Di lembaga sekolah terdapat 3 komponen utama dalam proses pendidikan, yaitu: kurikulum, guru dan pembelajaran.
Kurikulum merupakan perangkat pengalaman belajar atau semua kegiatan yang diberlakukan kepada anak untuk mencapai tujuan pendidikan.

Kurikulum juga dapat dimaknai sebagai alat pemandu kegiatan belajar yang diperuntukkan buat anak.

Dapat juga dikatakan bahwa kurikulum adalah program untuk belajar anak yang disusun secara sistematis dan berpotensi memengaruhi pribadi anak dalam aspek pengetahuan (kognitif), sikap dan tingkah laku (afektif) dan keterampilan (psikomotorik).
Agar kurikulum benar-benar menjadi alat untuk mewujudkan tujuan pendidikan maka kurikulum harus dioperasionalkan dalam kegiatan pembelajaran.

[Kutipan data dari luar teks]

Record cie_fields := mkCieFields {
  cf_wide : bool;
  cf_version : byte;
  cf_augmentation : option (list augmentation);
  cf_address_size : byte;
  cf_segment_size : byte;
  cf_code_factor : Z;
  cf_data_factor : Z;
  cf_return_register : Z;
  cf_instructions : list byte
}.

(** The start is the value in the entry: for [.eh_frame] it is relative to its own address. *)
Record fde_fields := mkFdeFields {
  ff_wide : bool;
  ff_segment : list byte;
  ff_start : Z;
  ff_size : Z;
  ff_lsda : Z;
  ff_padding : list byte;
  ff_instructions : list byte
}.

Section Format.
Context (A : addr_type).

Definition encode_based (e : byte) (v : Z) : list byte := encode_operand A (Z.land (byte_val e) 0x0f) v.

Definition aug_char (a : augmentation) : byte :=
  match a with AugLsda _ => x4c | AugPersonality _ _ => x50 | AugFdeEncoding _ => x52 | AugFlag c => c end.
Definition aug_data (a : augmentation) : list byte :=
  match a with
  | AugLsda e | AugFdeEncoding e => [e]
  | AugPersonality e v => e :: encode_based e v
  | AugFlag _ => []
  end.

(** The characters of the string, without its terminator. *)
Definition aug_string (f : cie_fields) : list byte :=
  match cf_augmentation f with None => [] | Some l => x7a :: map aug_char l end.

Definition has_segment (f : cie_fields) : bool := (byte_val (cf_version f) =? 4) || (byte_val (cf_version f) =? 5).

Definition encode_return_register (f : cie_fields) : list byte :=
  if byte_val (cf_version f) =? 1 then [byte_of (cf_return_register f)] else uleb (cf_return_register f).

Definition encode_augmentation (f : cie_fields) : list byte :=
  match cf_augmentation f with
  | None => []
  | Some l => uleb (len (l ≫= aug_data)) ++ (l ≫= aug_data)
  end.

(** What follows the identifier of a CIE, up to the instructions. *)
Definition encode_cie_body (f : cie_fields) : list byte :=
  [cf_version f] ++ (aug_string f ++ [x00]) ++
  (if has_segment f then [cf_address_size f; cf_segment_size f] else []) ++
  uleb (cf_code_factor f) ++ sleb (cf_data_factor f) ++ encode_return_register f ++ encode_augmentation f.

Definition cie_id (kind : section_kind) (wide : bool) : Z := if wide then cie64_value kind else cie32_value kind.

Definition cie_length (f : cie_fields) : Z :=
  Z.of_nat (id_size (cf_wide f)) + len (encode_cie_body f) + len (cf_instructions f).

Definition encode_cie (kind : section_kind) (f : cie_fields) : list byte :=
  encode_length (cf_wide f) (cie_length f) ++ le_bytes (id_size (cf_wide f)) (cie_id kind (cf_wide f)) ++
  encode_cie_body f ++ cf_instructions f.
End Format.

(** * Reading with the cursor of a section *)

Section Reading.
Context (A : addr_type) (bm : Z -> option byte).
Implicit Types (s : DwarfSection) (bs rest : list byte).

(** The cursor of the section is on the bytes. *)
Definition on_bytes s bs : Prop := at_bytes bm (sec_memory s) bs.

(** The section after [n] bytes were read *)
Definition sskip (n : Z) s : DwarfSection := put_sec_memory (skip n (sec_memory s)) s.

Lemma sskip_sskip n k s : sskip n (sskip k s) = sskip (k + n) s.
Proof. unfold sskip. cbn. by rewrite skip_skip. Qed.

Lemma cur_sskip n s : cur_offset_ (sec_memory (sskip n s)) = u64 (cur_offset_ (sec_memory s) + n).
Proof. done. Qed.
Lemma insert_fdes_complete l0 l m :
  fdes_wf m -> represents l0 m ->
  Forall (fun '(_, f) => Forall (fun '(_, g) => pc_end f <= pc_start g \/ pc_end g < pc_start f) l) l0 ->
  separated l -> fdes_wf (insert_fdes l m) /\ represents (l0 ++ l) (insert_fdes l m).
Proof.
  revert l0 m. induction l as [|[p f] l IH]; intros l0 m Hwf [H1 H2] Hsep Hl; [by rewrite app_nil_r|].
  destruct Hl as (Hlt & Hf & Hl). change (insert_fdes ((p, f) :: l) m) with (insert_fdes l (insert_fde p f m)).
  assert (forall k s q, map_find k m = Some (s, q) -> k <= pc_start f \/ pc_end f < s) as Hfree.
  { intros k s q Hk. destruct (H2 _ _ _ Hk) as (g & Hg & <- & <-).
    rewrite Forall_forall in Hsep. specialize (Hsep _ Hg). by apply Forall_cons in Hsep as [? _]. }
  rewrite (insert_fde_free p f m Hwf Hlt Hfree).
  replace (l0 ++ (p, f) :: l) with ((l0 ++ [(p, f)]) ++ l) by (by rewrite <- app_assoc).
  pose proof Hwf as ((lo & Hlo) & Hne & _). apply IH.
  - apply fdes_wf_set; [done|done|]. intros k s q Hk. destruct (Hfree _ _ _ Hk); [by left|right; lia].
  - split.
    + intros q g. rewrite elem_of_app, list_elem_of_singleton, (map_find_set lo) by done.
      intros [Hg|[= -> ->]]; [|by rewrite Z.eqb_refl]. specialize (H1 _ _ Hg).
      destruct (Z.eqb_spec (pc_end g) (pc_end f)) as [E|]; [|done].
      destruct (Hfree _ _ _ H1); pose proof (Hne _ _ _ H1); lia.
    + intros k s q. rewrite (map_find_set lo) by done. destruct (Z.eqb_spec k (pc_end f)) as [->|].
      * intros [= <- <-]. exists f. split; [|done]. apply elem_of_app. right. by apply list_elem_of_singleton.
      * intros Hk. destruct (H2 _ _ _ Hk) as (g & ? & ?). exists g. split; [apply elem_of_app; by left|done].
  - apply Forall_app. split; [|by apply Forall_singleton].
    eapply Forall_impl; [exact Hsep|]. intros [q g] Hg. by apply Forall_cons in Hg as [_ ?].
  - done.
Qed.

Lemma find_fde_hit A kind fuel cie_fuel pc p s :
  find_fde pc (fdes_ s) = Some p -> GetFdeFromPc A kind fuel cie_fuel pc s = Done (Some p, s).
Proof. intros H. unfold GetFdeFromPc, bind, get. by rewrite H. Qed.

(** * Properties *)

(** The search of [GetFdeFromPc] is sound whatever FDEs a section holds, overlapping, empty
    or in any order: after they were inserted, an FDE that the search returns for [pc] is one of
    them and its range contains [pc]. *)
Theorem fde_search_sound l s s' pc p
  (Hs : fdes_ s = []) (Hins : insert_all l s = Done (tt, s')) (Hfind : find_fde pc (fdes_ s') = Some p) :
  exists f, (p, f) ∈ l /\ pc_start f <= pc < pc_end f.
Proof.
  rewrite insert_all_run, Hs in Hins. injection Hins as <-. cbn [fdes_ put_fdes] in Hfind.
  destruct (insert_fdes_sound [] l [] fdes_wf_nil) as [Hwf Hc]; [by intros k s0 q ?|].
  apply (find_fde_spec _ _ _ Hwf) in Hfind as (k & s0 & Hk & Hp). destruct (Hc _ _ _ Hk) as (f & ? & ?).
  exists f. split; [done|lia].
Qed.

(** The search is complete for disjoint FDEs of which none is read later than one that directly
    follows it in the address space: [GetFdeFromPc] then finds the FDE of every address without
    reading the section again. *)
Theorem fde_search_complete A kind fuel cie_fuel l s s' p f pc
  (Hs : fdes_ s = []) (Hsep : separated l) (Hins : insert_all l s = Done (tt, s'))
  (Hf : (p, f) ∈ l) (Hpc : pc_start f <= pc < pc_end f) :
  GetFdeFromPc A kind fuel cie_fuel pc s' = Done (Some p, s').
Proof.
  rewrite insert_all_run, Hs in Hins. injection Hins as <-. apply find_fde_hit. cbn [fdes_ put_fdes].
  destruct (insert_fdes_complete [] l [] fdes_wf_nil) as [Hwf [H1 _]]; [split; [|by intros k s0 q ?]|done|done|].
  { intros q g Hg. by apply not_elem_of_nil in Hg. }
  apply (find_fde_spec _ _ _ Hwf). exists (pc_end f), (pc_start f). split; [by apply H1|done].
Qed.

(** An FDE that is read after the one that directly follows it in the address space is lost:
    [InsertFde] leaves the map as it was, and the search finds nothing for its addresses. *)
Theorem fde_adjacent_below_lost p q a b c f g s s' pc
  (Hs : fdes_ s = []) (Hf : pc_start f = a /\ pc_end f = b) (Hg : pc_start g = b /\ pc_end g = c)
  (Hab : a < b) (Hbc : b < c) (Hins : insert_all [(q, g); (p, f)] s = Done (tt, s')) (Hpc : a <= pc < b) :
  fdes_ s' = [(c, (b, q))] /\ find_fde pc (fdes_ s') = None.
Proof.
  rewrite insert_all_run, Hs in Hins. injection Hins as <-. cbn [fdes_ put_fdes insert_fdes fold_left].
  destruct Hf as [Hf1 Hf2], Hg as [Hg1 Hg2].
  assert (insert_fde q g [] = [(c, (b, q))]) as ->.
  { unfold insert_fde. rewrite Hg1, Hg2. cbn. by rewrite (proj2 (Z.ltb_lt _ _)) by lia. }
  assert (insert_fde p f [(c, (b, q))] = [(c, (b, q))]) as ->.
  { unfold insert_fde. rewrite Hf1, Hf2. cbn [upper_bound length]. rewrite (proj2 (Z.ltb_lt a c)) by lia.
    cbn [insert_fde_loop andb upper_bound]. rewrite (proj2 (Z.ltb_lt a b)), (proj2 (Z.ltb_lt a c)) by lia.
    rewrite Z.ltb_irrefl. cbn [upper_bound]. rewrite Z.ltb_irrefl. cbn [insert_fde_loop].
    by rewrite (proj2 (Z.ltb_ge c b)) by lia. }
  split; [done|]. unfold find_fde. cbn [upper_bound]. rewrite (proj2 (Z.ltb_lt pc c)) by lia.
  by rewrite (proj2 (Z.leb_gt b pc)) by lia.
Qed.

(** * Witnesses *)

Definition range_fde (a b : Z) : DwarfFde := mkFde 0 0 0 a b 0 None.

Definition demo_section : DwarfSection := new_section (mkMemory (fun _ _ => [])).

(** The example of the comment on [InsertFde]: [0x200, 0x400) is there and [0x100, 0x500) comes. *)
Lemma fde_search_sound_witness :
  exists f, (1, f) ∈ [(0, range_fde 0x200 0x400); (1, range_fde 0x100 0x500)] /\
    pc_start f <= 0x480 < pc_end f.
Proof.
  apply (fde_search_sound [(0, range_fde 0x200 0x400); (1, range_fde 0x100 0x500)] demo_section
    (put_fdes [(0x400, (0x200, 0)); (0x500, (0x400, 1))] demo_section)).
  - reflexivity.
  - reflexivity.
  - reflexivity.
Defined.

Lemma fde_search_complete_witness :
  let s' := put_fdes [(0x180, (0x100, 2)); (0x400, (0x200, 0)); (0x500, (0x400, 1))] demo_section in
  GetFdeFromPc U64 EhFrame 0 0 0x150 s' = Done (Some 2, s').
Proof.
  apply (fde_search_complete U64 EhFrame 0 0
    [(0, range_fde 0x200 0x400); (1, range_fde 0x400 0x500); (2, range_fde 0x100 0x180)] demo_section _ 2
    (range_fde 0x100 0x180)).
  - reflexivity.
  - cbn. repeat split; try lia; repeat constructor; cbn; lia.
  - reflexivity.
  - right. right. left.
  - cbn. lia.
Defined.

Oleh sebab itu sasaran pelaksana kurikulum adalah guru.

Guru adalah komponen yang mengoperasionalkan kurikulum pendidikan di sekolah melalui kegiatan pembelajaran.

Tugas guru bukan membuat atau menyusun kurikulum pendidikan. Akan tetapi guru menterjemahkan dan menjalankan nilai-nilai yang terdapat dalam kurikulum, kemudian mentransfer nilai-nilai tersebut melalui aktivitas belajar di sekolah.
Pembelajaran merupakan kegiatan operasionalisasi kurikulum pendidikan di sekolah. Bentuk operasional kurikulum adalah kegiatan intrakurikuler, ko-kurikuler dan ekstrakurikuler.

Pembelajaran di ruang kelas harus berorientasi pada anak. Artinya, proses yang berlangsung bertujuan untuk mengembangkan potensi anak secara optimal.

Pada bagian artikel terdahulu, memang sering dikemukakan bahwa kurikulum pendidikan saat ini sarat materi.

Anak-anak ke sekolah selalu membawa beban dan di sekolah mendapat beban di bawa pulang.

Guru memang berperan strategis untuk mengelola dan melaksanakan kurikulum sehingga tujuan kurikulum tercapai.

Melalui peranannya ini guru tidak hanya memahami dan mengoperasionalkan kurikulum.

Guru juga dapat membaca potensi dan kecerdasan anak. Dengan cara ini guru dapat memodifikasi strategi, teknik dan metode pembelajaran.

Tujuannya adalah agar anak tidak merasa terbebani belajar, sebaliknya menjadikan belajar sebagai aktivitas menyenangkan.

Begitu pula lingkungan sekolah, hendaknya menjadi tempat menyenangkan oleh anak setelah di rumahnya masing-masing bersama orangtua.

Pembelajaran yang menyenangkan di sekolah diawali dengan konsep pendidikan ramah anak.

Selain itu memberi peluang dan kesempatan anak untuk kreatif, sehingga menghasilkan pribadi yang unggul di masa depan.
Berdasarkan pembahasan di atas jelaslah bagi kita kurikulum pendidikan memang diperuntukkan buat anak, bukan anak untuk kurikulum.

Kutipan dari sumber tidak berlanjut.